[Start of Attachment]
Section blob.
Context {D : Type} (drv : SqlRDBDriver D) `{!DriverLaws drv} (ctx : ptr) `{!SqlLaws drv ctx}.
Context (V : Setting).

Local Abbreviation R := (st_registry V).
Local Abbreviation tidy := (tidy drv ctx V).
Local Abbreviation borrowed := (borrowed drv ctx V).
Local Abbreviation hurting := (hurting drv ctx).
Local Abbreviation gives_up := (gives_up drv ctx V).

Section field.
Context (nm : string) (sch : SqlRDBSchema) (col : string) (c : SqlRDBCondition) (t : Table) (T : Db → Z → Prop).
Hypotheses (Hf : found R nm sch) (Hcol : blob_col sch col) (Hd : declared t sch) (Hc : searchable drv ctx t (Some c))
  (HT : ∀ b n, T b n → db_tables b !! nm = Some t).

Local Abbreviation rows := (chosen drv ctx (Some c) (t_rows t)).

(** The checks of the column pass. *)
Lemma with_blob_col_tidy {A} what (ret : SqlRDBResult → A) k Q :
  gives_up T ret Q → hoare (tidy T) (k sch) Q → hoare (tidy T) (with_blob_col what nm col ret k) Q.
Proof.
  intros Hg Hk. apply with_schema_tidy with sch; [done|done|]. pose proof Hf as (Hs & _).
  destruct (find_blob_col sch col Hs Hcol) as (x & d & Hx & H0 & Hi & Hty). rewrite Hx.
  eapply (hoare_bind _ _ (λ y s, tidy T s ∧ y = x)); [eapply hoare_post; [apply hoare_def|]; by intros y s [? [= <-]]|].
  intros y. apply hoare_pure. intros ->. rewrite (proj2 (Z.ltb_ge x 0)) by done. rewrite Hi.
  eapply (hoare_bind _ _ (λ y s, tidy T s ∧ y = d)); [eapply hoare_post; [apply hoare_def|]; by intros y s [? [= <-]]|].
  intros y. apply hoare_pure. intros ->. by rewrite bool_decide_true.
Qed.

(** ** The two statements *)

Definition field_op (op : C2SqlQBOp) : Prop := op = C2SQL_QB_UPDATE_FIELD ∨ op = C2SQL_QB_SELECT_FIELD.

Lemma field_spec_fits op : field_op op → spec_fits (query drv op sch (Some c) (Some col)) sch.
Proof.
  intros Hop. pose proof Hf as (Hs & _). pose proof Hc as (Hsmall & Hp & _). pose proof Hcol as (d & Hin & <- & _).
  pose proof (schema_ok_small sch Hs) as (_ & Hnames & _). unfold col_names in Hnames. rewrite Forall_fmap in Hnames.
  rewrite Forall_forall in Hnames. eapply field_fits; [done| |by apply Hnames|done]. split; [done|by apply cond_plain_ok].
Qed.

Lemma field_spec_proper op : field_op op → spec_proper (query drv op sch (Some c) (Some col)) sch.
Proof. pose proof Hc as (_ & _ & Hw & _). by intros [-> | ->]. Qed.

Lemma blob_kind : t_kinds t !! col = Some KBlob.
Proof.
  destruct Hd as [Hk _], Hcol as (d & Hin & <- & Hty). rewrite Forall_forall in Hk.
  destruct (Hk d Hin) as (k & Hk' & Hof). rewrite Hty in Hof. by injection Hof as <-.
Qed.

Definition select_field : Sql := qb_sql (query drv C2SQL_QB_SELECT_FIELD sch (Some c) (Some col)) sch.
Definition update_field : Sql := qb_sql (query drv C2SQL_QB_UPDATE_FIELD sch (Some c) (Some col)) sch.

Lemma where_count : Z.of_nat (length (where_cells (Some c))) = where_holes (where_of (Some c)).
Proof.
  pose proof Hc as (_ & _ & Hw & _). rewrite length_where_cells.
  destruct (where_of_print (drv_dialect drv) (Some c) 0 Hw) as [_ H]. lia.
Qed.

Lemma select_runnable : sql_ok select_field → runnable drv ctx select_field (where_cells (Some c)) t T.
Proof.
  intros Hok. pose proof Hf as (_ & Hn & _). pose proof Hc as (_ & _ & _ & Hex & Hty). pose proof where_count.
  unfold runnable, select_field, qb_sql, query in *. cbn [q_op q_cond sql_holes sql_typed sql_table] in *.
  rewrite Hn in *. split_and!; try done. constructor; [|done]. exists KBlob. apply blob_kind.
Qed.

Lemma update_runnable x :
  sql_ok update_field → sql_exact x → of_kind KBlob x = true →
  runnable drv ctx update_field (x :: where_cells (Some c)) t T.
Proof.
  intros Hok Hx Hkx. pose proof Hf as (_ & Hn & _). pose proof Hc as (_ & _ & _ & Hex & Hty). pose proof where_count.
  unfold runnable, update_field, qb_sql, query in *. cbn [q_op q_cond sql_holes sql_typed sql_table] in *.
  rewrite Hn in *. split; [done|]. split; [cbn [length]; lia|]. split; [by constructor|]. split; [|done]. split.
  - exists KBlob. split; [apply blob_kind|done].
  - by apply where_typed_shift.
Qed.

(** The rows the selection of the field gives. *)
Lemma select_rows l :
  l ≡ₚ ef_result (sql_effect sql_cmp select_field (args_fun (where_cells (Some c))) (t_rows t)) →
  ∃ rs, l = (λ r, [cell_at r col]) <$> rs ∧ rs ≡ₚ rows.
Proof. intros Hl. by apply (Permutation_map_inv (λ r : Row, [cell_at r col]) rows) in Hl as (rs & -> & Hp); exists rs. Qed.
(** ** Counting up to two *)

Definition matches (n : Z) : Prop := n = Z.min 2 (Z.of_nat (length rows)).

Definition matching_post (x : SqlRDBResult * Z) (s : HState D) : Prop :=
  if res_ok x.1 then tidy T s ∧ matches x.2 else other_code x.1 = true ∧ tidy (hurting T) s.

Lemma finalize_matching stmt (C : Cursor → Db → Z → Prop) r n :
  (∀ cu b k, C cu b k → if res_ok r then any T b k else hurting T b k) → (res_ok r = true → matches n) → plain_code r = true →
  hoare (borrowed stmt true C) (h_finalize drv stmt;; mret (r, n)) matching_post.
Proof.
  intros HC Hn Hr. set (T' := if res_ok r then T else hurting T).
  eapply hoare_bind; [apply (finalize_tidy drv ctx V stmt C T')|].
  - intros cu b k H. apply HC in H. unfold T'. destruct (res_ok r); [done|by apply any_intro].
  - intros ?. apply hoare_ret. intros s Hs. unfold matching_post, T' in *. cbn [fst snd]. destruct (res_ok r) eqn:Er.
    + split; [done|by apply Hn].
    + split; [by apply plain_other'|done].
Qed.
(** What the calls keep: the frames, unless the database drops them all. *)
Definition framed (F : list (string * Tables)) (b : Db) : Prop :=
  in_order (db_tables b) ∧ Forall in_order (db_frames b).*2 ∧ frames_kept sql_drops (MkDb ∅ F false) b.

Lemma framed_hurt F b b' : framed F b → hurt sql_drops b b' → framed F b'.
Proof.
  intros (Ht & Hfr & Hk) [->|[Hne [->|[Hd ->]]]]; [done|by split_and!|].
  split_and!; [|constructor|by right]. simpl. destruct (db_frames b) as [|x l] using rev_ind; [done|].
  rewrite last_snoc. simpl. rewrite fmap_app, Forall_app in Hfr. destruct Hfr as [_ Hx]. by apply Forall_cons in Hx as [? _].
Qed.

Lemma ops_run F ops : ∀ b t s,
  found (st_registry V) nm sch → Forall op_fine ops → framed F b → db_tables b !! nm = Some t →
  at_rest drv ctx V o (exactly b) s →
  ∃ rs s', run_ops ops s = Some (rs, s') ∧ at_rest drv ctx V o (λ b' _, framed F b') s' ∧
    (Forall (λ r, r = SQL_RDB_OK) rs →
     at_rest drv ctx V o (exactly (with_rows nm t (foldl (λ l op, op_rows op l) (t_rows t) ops) b)) s').
Proof.
  induction ops as [|op ops IH]; intros b t s Hf Hops Hfr Htb Hs; cbn [run_ops foldl].
  - exists [], s. split; [done|]. split.
    + destruct Hs as [Hi Hti]. split; [done|]. eapply tidy_mono; [|exact Hti]. by intros b' n ->.
    + intros _. destruct Hs as [Hi Hti]. split; [done|]. eapply tidy_mono; [|exact Hti]. intros b' n ->.
      unfold exactly, with_rows. destruct b as [tb fr dm]. simpl in *. f_equal. symmetry. apply insert_id.
      rewrite Htb. by destruct t.
  - apply Forall_cons in Hops as [Hop Hops]. pose proof Hfr as ((t' & Ht' & Hkind & Hd & Hok) & Hfrs & Hkept).
    rewrite Htb in Ht'. injection Ht' as <-.
    destruct (op_run op b t s Hf Hop Hkind Hd Hok Htb Hs) as (r & s1 & E & Hok1 & H1).
    set (t1 := MkTable (t_kinds t) (t_key t) (op_rows op (t_rows t))) in *.
    rewrite (bind_run _ _ _ _ _ E). destruct (res_ok r) eqn:Er.
    + set (b1 := with_rows nm t (op_rows op (t_rows t)) b) in *.
      destruct (IH b1 t1 s1) as (rs & s2 & E2 & Hr2 & He2); [done|done| |apply lookup_insert_eq|done|].
      { split_and!; [|done|done]. exists t1. split_and!; try done. apply lookup_insert_eq. }
      rewrite (bind_run _ _ _ _ _ E2). exists (r :: rs), s2. split; [done|]. split; [done|].
      intros [_ Hrs]%Forall_cons. specialize (He2 Hrs). destruct He2 as [Hi Hti]. split; [done|].
      eapply tidy_mono; [|exact Hti]. intros b' n ->. unfold exactly, b1, with_rows. simpl. by rewrite insert_insert_eq.
    + pose proof (at_rest_exactly V o _ s1 H1) as Hs1. destruct H1 as (_ & _ & _ & _ & Hh).
      pose proof (framed_hurt F b _ Hfr Hh) as Hfr1. pose proof Hfr1 as ((t2 & Ht2 & _) & _).
      destruct (IH (the_db (hs_db s1)) t2 s1) as (rs & s2 & E2 & Hr2 & _); try done.
      rewrite (bind_run _ _ _ _ _ E2). exists (r :: rs), s2. split; [done|]. split; [done|].
      intros [-> _]%Forall_cons. done.
Qed.
End tx.

(** ** Properties *)

Section bracket.
Context {D : Type} (drv : SqlRDBDriver D) `{!DriverLaws drv} (ctx : ptr) `{!SqlLaws drv ctx}.
Context (V : Setting) (o : gset ptr) (nm : string) (sch : SqlRDBSchema) (kinds : gmap string Kind).

(** C3: a transaction.  After a SqlRDBBeginTx that returned OK, at any depth,
    and any calls of SqlRDBWrite and SqlRDBDelete, failing ones included,
    SqlRDBRollbackTx returns, and with OK the database is exactly as it was
    before the transaction, which is closed.  SqlRDBCommitTx returns also, and
    when it and every call returned OK, the table has the rows that the calls
    made, nothing else has changed, and the transaction is closed. *)
Theorem tx_bracket B t k ops s s1 :
  at_rest drv ctx V o (exactly B) s → tx_depth (st_txn V) = k → Z.of_nat (length (db_frames B)) = k →
  db_doomed B = false → found (st_registry V) nm sch → Forall (op_fine drv ctx sch kinds) ops →
  db_tables B !! nm = Some t → in_order nm sch kinds (db_tables B) → Forall (in_order nm sch kinds) (db_frames B).*2 →
  SqlRDBBeginTx drv s = Some (SQL_RDB_OK, s1) →
  ∃ rs s2, run_ops drv nm ops s1 = Some (rs, s2) ∧
    (∃ r s3, SqlRDBRollbackTx drv s2 = Some (r, s3) ∧
      (r = SQL_RDB_OK → ∃ tx, tx_depth tx = k ∧ at_rest drv ctx (at_txn tx V) o (exactly B) s3)) ∧
    (∃ r s3, SqlRDBCommitTx drv s2 = Some (r, s3) ∧
      (r = SQL_RDB_OK → Forall (λ r, r = SQL_RDB_OK) rs → ∃ tx, tx_depth tx = k ∧
        at_rest drv ctx (at_txn tx V) o
          (exactly (with_rows nm t (foldl (λ l op, op_rows drv ctx sch op l) (t_rows t) ops) B)) s3)).
Proof.
  intros Hs Hdep Hlen Hdoom Hf Hops Htb Hin Hfrs E.
  assert (the_db (hs_db s) = B) as HB by (by eapply at_rest_is).
  destruct (tx_run drv ctx V o _ s TxBegin k Hs Hdep ltac:(done)) as (r0 & t1 & s1' & E' & Hs1 & H1).
  simpl in E'. rewrite E in E'. injection E' as <- <-. destruct (H1 eq_refl) as [Hdep1 Heff]. rewrite HB in Heff.
  destruct (Heff Hlen) as [Hb1 _]. rewrite decide_True in Hdep1 by done. rewrite Hb1 in Hs1.
  set (F := (frame_name (k + 1), db_tables B) :: db_frames B) in *.
  assert (framed drv ctx nm sch kinds F (MkDb (db_tables B) F false)) as Hfr
    by (split; [done|]; split; [by constructor|by left]).
  destruct (ops_run drv ctx (at_txn t1 V) o nm sch kinds F ops _ t s1 Hf Hops Hfr Htb Hs1)
    as (rs & s2 & E2 & Hs2 & Hall).
  exists rs, s2. split; [done|].
  assert (k + 1 = 1 → db_frames B = []) as Houter by (intros Hk; destruct (db_frames B); [done|simpl in Hlen; lia]).
  split.
  - destruct (tx_run drv ctx (at_txn t1 V) o _ s2 TxRollback (k + 1) Hs2 Hdep1 ltac:(lia)) as (r & t2 & s3 & E3 & Hs3 & H3).
    exists r, s3. split; [done|]. intros Hr. destruct (H3 Hr) as [Hdep2 [Hdrop Heff3]]. exists t2.
    rewrite decide_False in Hdep2 by done. split; [lia|].
    destruct Hs2 as [_ (_ & _ & _ & _ & _ & [Hk|[Hd Hk]])]; [|by destruct (Hdrop Hd)]. simpl in Hk.
    rewrite (Heff3 _ _ Hk Houter) in Hs3. destruct B as [tb fr dm]. simpl in *. by subst dm.
  - destruct (tx_run drv ctx (at_txn t1 V) o _ s2 TxCommit (k + 1) Hs2 Hdep1 ltac:(lia)) as (r & t2 & s3 & E3 & Hs3 & H3).
    exists r, s3. split; [done|]. intros Hr Hrs. destruct (H3 Hr) as [Hdep2 Heff3]. exists t2.
    rewrite decide_False in Hdep2 by done. split; [lia|].
    destruct (Hall Hrs) as [_ (_ & _ & n2 & Hb2)]. unfold exactly in Hb2. simpl in Heff3. rewrite Hb2 in Heff3.
    rewrite (Heff3 _ _ eq_refl Houter) in Hs3. destruct B as [tb fr dm]. simpl in *. by subst dm.
Qed.
End bracket.

Section many.
Context {D : Type} (drv : SqlRDBDriver D) `{!DriverLaws drv} (ctx : ptr) `{!SqlLaws drv ctx}.
Context (V : Setting) (o : gset ptr).


End many.

(** ** Examples *)



(** Two calls in a transaction. *)
Definition ex_ops : list RowOp := [OpWrite (ex_struct 7 "bob") None; OpDelete ex_where].

Definition ex_begun : HState Tab :=
  match SqlRDBBeginTx tab_driver (ex_on_tab ex_two) with Some (_, s) => s | None => ex_on_tab [] end.

Lemma tx_bracket_witness :
  ∃ rs s2, run_ops tab_driver "item" ex_ops ex_begun = Some (rs, s2) ∧
    ∃ r s3, SqlRDBRollbackTx tab_driver s2 = Some (r, s3) ∧
      (r = SQL_RDB_OK → ∃ tx, tx_depth tx = 0 ∧
        at_rest tab_driver 1%N (at_txn tx ex_setting) ∅ (exactly (MkDb (ex_tables ex_two) [] false)) s3).
Proof.
  destruct (tx_bracket tab_driver 1%N ex_setting ∅ "item" ex_raw_e (t_kinds (ex_items [])) (MkDb (ex_tables ex_two) [] false)
    (ex_items ex_two) 0 ex_ops (ex_on_tab ex_two) ex_begun) as (rs & s2 & E & Hroll & _).
  - apply ex_tab_rest.
  - reflexivity.
  - reflexivity.
  - reflexivity.
  - apply ex_tab_found.
  - constructor; [apply ex_seven_fine|]. constructor; [|constructor].
    apply (searchable_kinds tab_driver 1%N (ex_items ex_two)); [reflexivity|apply ex_small].
  - reflexivity.
  - exists (ex_items ex_two). split; [reflexivity|]. split; [reflexivity|]. split; [apply ex_tab_declared|].
    apply ex_two_stored.
  - constructor.
  - vm_compute. reflexivity.
  - exists rs, s2. split; [exact E|exact Hroll].
Defined.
[End of Attachment]
Task description – Wherever the string "Section" appears in the entries above, return the line it appears on.

Answer for the task –
Section blob.
Section field.
Section bracket.
Section many.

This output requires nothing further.